Because the luminance images will become pseudo-masks for chrominance they need extra attention. Do these steps for each luminance panel:
  1. Create a starless version (StarXTerminator or StarNet2, both have strengths and weaknesses)
  2. Enhance the starless image (MultiscaleLinearTransform, UnsharpMask, NoiseXTerminator, etc.)
  3. Reduce star bloat (StarReduction), apply the same reduction to all luminance panels.
Care should be taken to insure all the enhancements and applications of StarReduction are identical. This is an opportunity to learn how to use PI Containers.

Within each channel, normalize the images using LocalNormalization. The hope is that LocalNormalization will deal with background disparities and that the splining of PhotometricMosaic will make any remaining issues imperceptible. 

Next, create the channel mosaics by repeating these steps for each channel. 
  1. Plate solve each panel (ImageSolver)
  2. Register each solved panel (MosaicByCoordinates)
  3. Merge the panels (PhotometricMosaic)
  4. Reduce noise again (NoiseXterminator)

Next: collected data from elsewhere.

Definition put_latency (e : LatencyEvidence) : Put := in_order [
  put_generation (lt_health_generation e); put_id (lt_backend_id e); put_generation (lt_backend_boot e);
  put_u32 (lt_dispatch_micros e); put_u32 (lt_time_to_first_token_micros e); put_u32 (lt_completed_micros e);
  put_u32 (lt_tail_micros e); put_u32 (lt_queue_micros e); put_u32 (lt_warm_start_penalty_micros e);
  put_u32 (lt_cold_start_penalty_micros e); put_u32 (lt_sample_count e); put_i64 (lt_observed_at e);
  put_i64 (lt_expires_at e); put_text (lt_source e)].

Definition get_latency : Get (option LatencyEvidence) :=
  health_generation ← get_generation; backend_id ← get_id; backend_boot ← get_generation;
  dispatch_micros ← get_u32; time_to_first_token_micros ← get_u32; completed_micros ← get_u32;
  tail_micros ← get_u32; queue_micros ← get_u32; warm_start_penalty_micros ← get_u32;
  cold_start_penalty_micros ← get_u32; sample_count ← get_u32; observed_at ← get_i64; expires_at ← get_i64;
  source ← get_string limits;
  if_ok {| lt_health_generation := health_generation; lt_backend_id := backend_id; lt_backend_boot := backend_boot;
    lt_dispatch_micros := dispatch_micros; lt_time_to_first_token_micros := time_to_first_token_micros;
    lt_completed_micros := completed_micros; lt_tail_micros := tail_micros; lt_queue_micros := queue_micros;
    lt_warm_start_penalty_micros := warm_start_penalty_micros;
    lt_cold_start_penalty_micros := cold_start_penalty_micros; lt_sample_count := sample_count;
    lt_observed_at := observed_at; lt_expires_at := expires_at; lt_source := source |}.
End WireRecords.

(** ** Machine ranges *)

Definition ids_fit {t} (l : list (EntityId t)) : Prop := Forall (fun id => is_u64 (value id)) l.

(** A list fits when it is no longer than the limit its reader imposes. *)
Definition within {A} (l : list A) (limit : Z) : Prop := Z.of_nat (length l) <= limit.

Section Fits.
Context (limits : ResourceLimits).

(** The limits are 32-bit fields. *)
Definition wire_limits : Prop := Forall is_u32 [
  max_string_bytes limits; max_capability_entries limits; max_capability_entries_per_backend limits;
  max_model_bindings_per_backend limits; max_requirement_entries limits; max_allowlist_entries limits;
  max_fallback_candidates limits; max_ranked_candidates limits; max_explanation_factors limits;
  max_rejection_records limits].

Definition backend_fits (b : BackendDescriptor) : Prop :=
  Forall is_u64 [
    value (bd_backend_id b); value (bd_backend_generation b); value (bd_backend_boot b);
    value (bd_registration_generation b); value (bd_provider_id b); value (bd_provider_generation b);
    value (ep_endpoint_id (bd_endpoint b)); value (ep_endpoint_generation (bd_endpoint b));
    value (ep_backend_id (bd_endpoint b)); value (ep_backend_boot (bd_endpoint b)); value (bd_trust_profile_id b);
    value (bd_trust_generation b); value (bd_capability_profile_id b); value (bd_capability_generation b);
    value (bd_compatibility_profile_id b); value (bd_compatibility_generation b)] /\
  Forall is_u32 [ep_protocol_version (bd_endpoint b); bd_network_distance b; bd_reliability_ppm b] /\
  Forall in_i64 [bd_registered_at b; bd_expires_at b] /\
  Forall binding_fits (bd_model_bindings b) /\ within (bd_model_bindings b) (max_model_bindings_per_backend limits).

After you've done all four channels you're ready to combine them all as you would any single LRGB image. 

Taking the channel mosaics nonlinear requires you to try to stretch them in roughly the same manner, perhaps starting with the luminance mosaic and applying that same stretch to each of the chrominance channels. PI lets you do this using the STF process. Having done that you're ready to combine the channels and get on with color balancing, etc.

Notice I'm not using the usual PixInsight noise reduction and deconvolution processes. I think NoiseXTerminator provides superior noise reduction and the PixInsight Deconvolution process? I have never had any real luck with that thing. If your stars are round you're better off using StarReduction, which works exceedingly well and is free, too. Here is a too-quick application of StarReduction:


One pass of StarReduction

This image shows the effect of a single pass of StarReduction. There are a lot of blockish artifacts in this resulting from StarXTerminator being applied to the mosaic rather than individual panels.

With this workflow now defined I can get on with the processing!